DISTRIBUTED GENERATIVE ADVERSARIAL NETWORKS SUITABLE FOR PRIVACY-RESTRICTED DATA

Organization Name

Rutgers, The State University of New Jersey

Inventor(s)

Qi Chang of Princeton NJ (US)

Dimitris Metaxas of Princeton NJ (US)

Hui Qu of Piscataway NJ (US)

Yikai Zhang of Edison NJ (US)

DISTRIBUTED GENERATIVE ADVERSARIAL NETWORKS SUITABLE FOR PRIVACY-RESTRICTED DATA - A simplified explanation of the abstract

This abstract first appeared for US patent application 20230186098 titled 'DISTRIBUTED GENERATIVE ADVERSARIAL NETWORKS SUITABLE FOR PRIVACY-RESTRICTED DATA

Simplified Explanation

The abstract describes an invention called Asynchronous Distributed Generative Adversarial Network (AsyndGAN) that includes a central computing system and multiple discriminator nodes. Here is a simplified explanation of the abstract:

  • The AsyndGAN consists of a central computing system and at least two discriminator nodes.
  • The central computing system has a generator neural network, an aggregator, and a network interface.
  • Each discriminator node has its own training data set, and different nodes can use different types of data.
  • The central computing system communicates with the discriminator nodes through the network interface.
  • The central computing system aggregates data received from the discriminator nodes using the aggregator.
  • The aggregated data is used to update the model for the generator neural network during training.
  • The central computing system also includes a data access system that allows third parties to access synthetic data generated by the generator neural network.

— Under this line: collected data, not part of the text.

(* ===== verification/PortableShape.v ===== *)
(** * Structural admission

    The explicit stacks of portable/shape.rs charge what a recursive reading of the source
    charges. The charge of a resident constant is the environment's. *)

From stdpp Require Import base numbers list option strings gmap.
From S2P Require Import Prelude Program Text Path Collection ValueList ValueMap Value Source.
From S2P Require Import Portable PortableLower.

Local Open Scope N_scope.
Local Open Scope comp_scope.

(** ** Charges *)

(** Two charges, refused when one of them is. *)
Definition plus_charge (o1 o2 : option N) : option N := a ← o1; b ← o2; Some (a + b).

(** [charges c o]: [c] takes exactly [o] from the budget, and is refused, for want of
    capacity, exactly when there is no such charge or the budget is smaller. *)
Definition charges (c : comp N CompileError unit) (o : option N) : Prop :=
  forall budget,
    wp c (fun _ rest => exists n, o = Some n /\ rest + n = budget)
         (fun x _ => x = CompileCapacity /\ forall n, o = Some n -> budget < n) budget.

Lemma plus_charge_Some o1 o2 n :
  plus_charge o1 o2 = Some n <-> exists a b, o1 = Some a /\ o2 = Some b /\ n = a + b.
Proof. destruct o1, o2; simpl; naive_solver. Qed.

Lemma plus_charge_assoc o1 o2 o3 :
  plus_charge (plus_charge o1 o2) o3 = plus_charge o1 (plus_charge o2 o3).
Proof. destruct o1, o2, o3; simpl; try done. f_equal. lia. Qed.

Lemma plus_charge_0 o : plus_charge o (Some 0) = o.
Proof. destruct o; simpl; [|done]. f_equal. lia. Qed.

Lemma plus_charge_0_l o : plus_charge (Some 0) o = o.
Proof. destruct o; simpl; [|done]. f_equal. Qed.

#[global] Arguments plus_charge : simpl never.

Lemma charges_ret : charges (ret tt) (Some 0).
Proof. intros b. apply wp_ret. exists 0. split; [done|lia]. Qed.

Lemma charges_spend n : charges (spend n) (Some n).
Proof.
  intros b. unfold spend. wp_step wp_gets. simpl. wp_step wp_require.
  - intros rest [-> Hle]%checked_sub_Some. apply wp_modify. exists n. split; [done|lia].
  - unfold checked_sub. destruct (N.leb_spec n b); [done|]. intros _. split; [done|]. by intros ? [= <-].
Qed.

Lemma charges_bind {A} (c : comp N CompileError unit) (k : comp N CompileError A) Q R o1 budget :
  charges c o1 ->
  (forall a rest, o1 = Some a -> rest + a = budget -> wp k Q R rest) ->
  (forall rest, (forall a, o1 = Some a -> budget < a) -> R CompileCapacity rest) ->
  wp (c ;;; k) Q R budget.
Proof.
  intros Hc Hk HR. apply wp_bind. eapply wp_mono; [apply Hc| |].
  - intros [] rest (a & Ha & Hrest). eauto.
  - intros x rest [-> Hx]. eauto.
Qed.

Lemma charges_then c k o1 o2 : charges c o1 -> charges k o2 -> charges (c ;;; k) (plus_charge o1 o2).
Proof.
  intros Hc Hk b. eapply charges_bind; [done| |].
  - intros a rest Ha Hb. eapply wp_mono; [apply Hk| |].
    + intros _ rest' (n & Hn & Hrest). exists (a + n). split; [by rewrite Ha, Hn|lia].
    + intros x rest' [-> Hx]. split; [done|]. intros n (a' & n' & Ha' & Hn' & ->)%plus_charge_Some.
      rewrite Ha in Ha'. injection Ha' as <-. specialize (Hx n' Hn'). lia.
  - intros rest Hx. split; [done|]. intros n (a & n' & Ha & Hn' & ->)%plus_charge_Some.
    specialize (Hx a Ha). lia.
Qed.

Lemma charges_require {A} (o : option A) (k : A -> comp N CompileError unit) oc :
  (forall a, o = Some a -> charges (k a) oc) -> (o = None -> oc = None) ->
  charges (let* a := require o CompileCapacity in k a) oc.
Proof.
  intros Hk Hnone b. wp_step wp_require; [intros a Ha; by apply Hk|].
  intros E. split; [done|]. by rewrite Hnone.
Qed.

Lemma charges_proper c c' o : c ≃ c' -> charges c' o -> charges c o.
Proof. intros Hc Hc' b. by eapply wp_proper. Qed.

(** ** Stacks

    A loop over a stack whose every turn takes part of its item's charge and leaves the rest
    to what it pushes. *)
Section stack.
Context {I : Type} (turn : I -> comp N CompileError (list I)).
Context (charge : I -> option N) (turns : I -> nat).

Definition stack_charge (pending : list I) : option N :=
  foldr (fun item o => plus_charge (charge item) o) (Some 0) pending.

Definition stack_turns (pending : list I) : nat := sum_list_with turns pending.

Lemma stack_charge_app l k : stack_charge (l ++ k) = plus_charge (stack_charge l) (stack_charge k).
Proof.
  induction l as [|x l IH]; simpl; [by rewrite plus_charge_0_l|]. by rewrite IH, plus_charge_assoc.
Qed.

Definition turn_charges : Prop := forall item budget,
  wp (turn item)
    (fun pushed rest => (stack_turns pushed < turns item)%nat /\
       exists n, charge item = plus_charge (Some n) (stack_charge pushed) /\ rest + n = budget)
    (fun x _ => x = CompileCapacity /\ forall n, charge item = Some n -> budget < n) budget.

(** A turn that charges and then pushes. *)
Lemma charge_then_push c o pushed item budget :
  charges c o -> (stack_turns pushed < turns item)%nat ->
  charge item = plus_charge o (stack_charge pushed) ->
  wp (c ;;; ret pushed)
    (fun pushed rest => (stack_turns pushed < turns item)%nat /\
       exists n, charge item = plus_charge (Some n) (stack_charge pushed) /\ rest + n = budget)
    (fun x _ => x = CompileCapacity /\ forall n, charge item = Some n -> budget < n) budget.
Proof.
  intros Hc Hturns Hitem. eapply charges_bind; [done| |].
  - intros a rest -> Hrest. apply wp_ret. split; [done|]. by exists a.
  - intros rest Hx. split; [done|]. intros n. rewrite Hitem. intros (a & m & Ha & _ & ->)%plus_charge_Some.
    specialize (Hx a Ha). lia.
Qed.

Lemma while_pop_charges fuel : turn_charges -> forall pending,
  (forall item, 0 < turns item)%nat -> (stack_turns pending <= fuel)%nat ->
  charges (while_pop turn fuel pending) (stack_charge pending).
Proof.
  intros Hturn. induction fuel as [|fuel IH]; intros [|item pending] Hpos Hfuel b;
    try (simpl; by apply charges_ret); simpl in Hfuel; specialize (Hpos item) as Hi; [lia|].
  simpl. apply wp_bind. eapply wp_mono; [apply Hturn| |].
  - intros pushed rest (Hless & n & -> & Hrest). eapply wp_mono; [apply IH; [done|]| |].
    + unfold stack_turns in *. rewrite sum_list_with_app. lia.
    + intros _ rest' (m & Hm & Hrest'). rewrite stack_charge_app in Hm.
      exists (n + m). split; [|lia]. by rewrite plus_charge_assoc, Hm.
    + intros x rest' [-> Hx]. split; [done|]. intros k. rewrite plus_charge_assoc, <- stack_charge_app.
      intros (a & m & [= <-] & Hm & ->)%plus_charge_Some. specialize (Hx m Hm). lia.
  - intros x rest' [-> Hx]. split; [done|]. intros k (a & m & Ha & _ & ->)%plus_charge_Some.
    specialize (Hx a Ha). lia.
Qed.
End stack.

Potential applications of this technology:

  • Synthetic data generation for training machine learning models.
  • Improving the performance of generative models by using multiple discriminator nodes.
  • Enabling the use of different data modalities in the training process.

Problems solved by this technology:

  • Improves the training process of generative models by using an asynchronous distributed approach.
  • Allows for the use of different types of data in the training process.
  • Provides a centralized system for aggregating data from multiple discriminator nodes.

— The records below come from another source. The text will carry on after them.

(** A tree is read where it may stand. *)
Definition reads_at (kind : Kind) (children : list Tree) (tree : Tree) : Prop :=
  forall opens, read_all None (Reads (OpenNode kind children :: opens)) (tree_events tree) =
    Some (Reads (OpenNode kind (children ++ [tree]) :: opens)).

(** Trees are read one after the other. *)
Definition reads_within (kind : Kind) (children trees : list Tree) : Prop :=
  forall opens, read_all None (Reads (OpenNode kind children :: opens)) (concat (tree_events <$> trees)) =
    Some (Reads (OpenNode kind (children ++ trees) :: opens)).

Lemma reads_within_nil kind children : reads_within kind children [].
Proof. intros opens. simpl. by rewrite app_nil_r. Qed.

Lemma reads_within_cons kind children tree trees :
  reads_at kind children tree -> reads_within kind (children ++ [tree]) trees ->
  reads_within kind children (tree :: trees).
Proof.
  intros Htree Htrees opens. cbn [fmap list_fmap concat]. rewrite read_all_app, Htree.
  cbn [mbind option_bind]. by rewrite Htrees, <- app_assoc.
Qed.

Lemma read_children kind children trees :
  (forall i tree, trees !! i = Some tree -> reads_at kind (children ++ take i trees) tree) ->
  reads_within kind children trees.
Proof.
  revert children. induction trees as [|tree trees IH]; intros children Htrees.
  { apply reads_within_nil. }
  pose proof (Htrees 0%nat tree eq_refl) as Htree. simpl in Htree. rewrite app_nil_r in Htree.
  apply reads_within_cons; [done|]. apply IH.
  intros i t Hi. rewrite <- app_assoc. by apply (Htrees (S i)).
Qed.

Lemma reads_leaf kind children atom :
  is_ok (vframe_atom (position kind children) atom) = true -> reads_at kind children (LeafTree atom).
Proof. intros Ha opens. simpl. by rewrite option_guard_True. Qed.

(** A record is read where it may begin, if its children can be read and complete it. *)
Lemma reads_record kind children child trees role pos :
  vframe_begin (position kind children) child = Ok (role, pos) -> is_data child = false ->
  reads_within child [] trees -> is_ok (vframe_finish (position child trees)) = true ->
  reads_at kind children (NodeTree child trees).
Proof.
  intros Hb Hd Htrees Hf opens. cbn [tree_events read_all read]. rewrite Hb.
  rewrite option_guard_True by done. cbn [mbind option_bind]. unfold open_new. rewrite Hd.
  rewrite read_all_app, Htrees. cbn [app mbind option_bind read_all read].
  by rewrite option_guard_True.
Qed.

Lemma reads_node kind children child trees role pos :
  vframe_begin (position kind children) child = Ok (role, pos) -> is_data child = false ->
  (forall i tree, trees !! i = Some tree -> reads_at child (take i trees) tree) ->
  is_ok (vframe_finish (position child trees)) = true ->
  reads_at kind children (NodeTree child trees).
Proof. intros Hb Hd Htrees Hf. eapply reads_record; [exact Hb|done|by apply read_children|done]. Qed.

(** A field is read if it is complete. *)
Lemma data_complete_open kind role previous bytes :
  data_complete kind role previous bytes = true -> data_open kind role previous bytes = true.
Proof.
  unfold data_complete, data_open. rewrite !andb_true_iff. intros [[Hu Hr] Ho]. split_and!.
  - destruct (bool_decide (kind = KBytes)); [done|]. simpl in *. apply is_utf8_run in Hu. by rewrite Hu.
  - apply bool_decide_eq_true. destruct role as [k|]; [|done]. simpl. unfold validate_identifier, identifier_push in Hr.
    simpl in Hr. by destruct (push_bytes _ bytes) as [self [[]|]].
  - apply bool_decide_eq_true. destruct previous as [p|]; [|done]. simpl. intros Hgt.
    apply negb_true_iff, text_leb_lt in Ho. unfold text_lt in Ho. by rewrite <- text_cmp_take, Hgt in Ho.
Qed.
Definition keys_compare_prefix (key offset : N) (bytes : text) : comp Keys BuilderError comparison :=
  let* self := gets (fun self => self) in
  let* stored := require (keys_entries self !! key) (BuilderInvariant (t "previous map key")) in
  let* start := require (if offset <=? usize_max then Some offset else None) (BuilderInvariant (t "map key offset")) in
  let* end_ := require (checked_add usize_max start (len bytes)) (BuilderInvariant (t "map key range")) in
  if end_ <=? len stored then
    ret (text_cmp (take (length bytes) (drop (N.to_nat start) stored)) bytes)
  else throw (BuilderInvariant (t "stored map key range")).

Definition keys_append (key offset : N) (bytes : text) : comp Keys BuilderError unit :=
  let* self := gets (fun self => self) in
  let* stored := require (keys_entries self !! key) (BuilderInvariant (t "current map key")) in
  if len stored =? offset then
    modify (fun self => mkKeys (<[key := stored ++ bytes]> (keys_entries self)) (keys_created self))
  else throw (BuilderInvariant (t "map key append offset")).

Definition keys_release (key : N) : comp Keys BuilderError unit :=
  let* self := gets (fun self => self) in
  let* _ := require (keys_entries self !! key) (BuilderInvariant (t "released map key")) in
  modify (fun self => mkKeys (delete key (keys_entries self)) (keys_created self)).

#[export] Instance keys_workspace : Workspace Keys BuilderError := {
  ws_create := keys_create;
  ws_compare_prefix := keys_compare_prefix;
  ws_append := keys_append;
  ws_release := keys_release
}.

#[export] Program Instance keys_workspace_laws : WorkspaceLaws Keys BuilderError := {
  ws_view := keys_entries;
  ws_can _ _ := True;
  ws_ready keys := keys_created keys = None;
  ws_noted keys key := keys_created keys = Some key
}.
Next Obligation. done. Qed.
Next Obligation.
  intros keys key room Hk Hr _. unfold wp, ws_create. simpl. unfold keys_create. by rewrite Hr, Hk.
Qed.
Next Obligation.
  intros keys key offset bytes stored room Hk Hle Hmax _. unfold wp. simpl.
  unfold keys_compare_prefix, bind, gets, require. rewrite Hk. simpl. unfold checked_add.
  rewrite (proj2 (N.leb_le offset usize_max)) by (unfold usize_max; lia). simpl.
  rewrite (proj2 (N.leb_le _ usize_max)) by (unfold usize_max; lia). simpl.
  by rewrite (proj2 (N.leb_le _ _)) by done.
Qed.
Next Obligation.
  intros keys key bytes stored room Hk Hmax _. unfold wp. simpl.
  unfold keys_append, bind, gets, require. rewrite Hk. simpl. by rewrite N.eqb_refl.
Qed.
Next Obligation.
  intros keys key room [stored Hk] _. unfold wp. simpl.
  unfold keys_release, bind, gets, require. by rewrite Hk.
Qed.

Local Close Scope comp_scope.
Local Open Scope result_scope.

(** ** Fields *)

Inductive Field : Type :=
| FieldDocument (value : Value)
| FieldTaint
| FieldValue (value : Value)
| FieldAtom (atom : Atom)
| FieldText (s : text)
| FieldKey (s : text)
| FieldBlob (blob : BlobRef)
| FieldShape (shape : list N)
| FieldSource (source : TaintSource)
| FieldPath (path : Path)
| FieldPathSegments (segments : list text).

(** [Field::into_value]. *)
Definition field_into_value (self : Field) : Result Value BuilderError :=
  match self with
  | FieldValue value => Ok value
  | FieldText s => Ok (VStr s)
  | FieldBlob blob => Ok (VBlob blob)
  | FieldAtom ANull => Ok VNull
  | FieldAtom (ABool b) => Ok (VBool b)
  | FieldAtom (AI64 n) => Ok (VInt n)
  | FieldAtom (AF64Bits bits) => Ok (VFloat bits)
  | FieldAtom AStreamDone => Ok (VStreamEnd Done)
  | FieldAtom _ => Err (BuilderInvariant (t "value atom"))
  | _ => Err (BuilderInvariant (t "value field"))
  end.

(** [Field::into_source]. *)
Definition field_into_source (self : Field) : Result TaintSource BuilderError :=
  match self with
  | FieldSource source => Ok source
  | FieldAtom AAuthor => Ok AuthorConstant
  | FieldAtom AModel => Ok ModelOutput
  | _ => Err (BuilderInvariant (t "taint source"))
  end.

Benefits of this technology:

  • Enhances the quality and diversity of synthetic data generated by the generator neural network.
  • Enables faster and more efficient training of generative models.
  • Facilitates collaboration and third-party access to synthetic data.


Original Abstract Submitted

an asynchronous distributed generative adversarial network (asyndgan) can include a central computing system and at least two discriminator nodes. the central computing system can include a generator neural network, an aggregator, and a network interface. each discriminator node can have its own corresponding training data set. in addition, different discriminator nodes can use different data modalities. the central computing system communicates with each of the at least two discriminator nodes via the network interface and aggregates data received from the at least two discriminator nodes, via the aggregator, to update a model for the generator neural network during training of the generator neural network. the central computing system can further include a data access system that supports third party access to synthetic data generated by the generator neural network.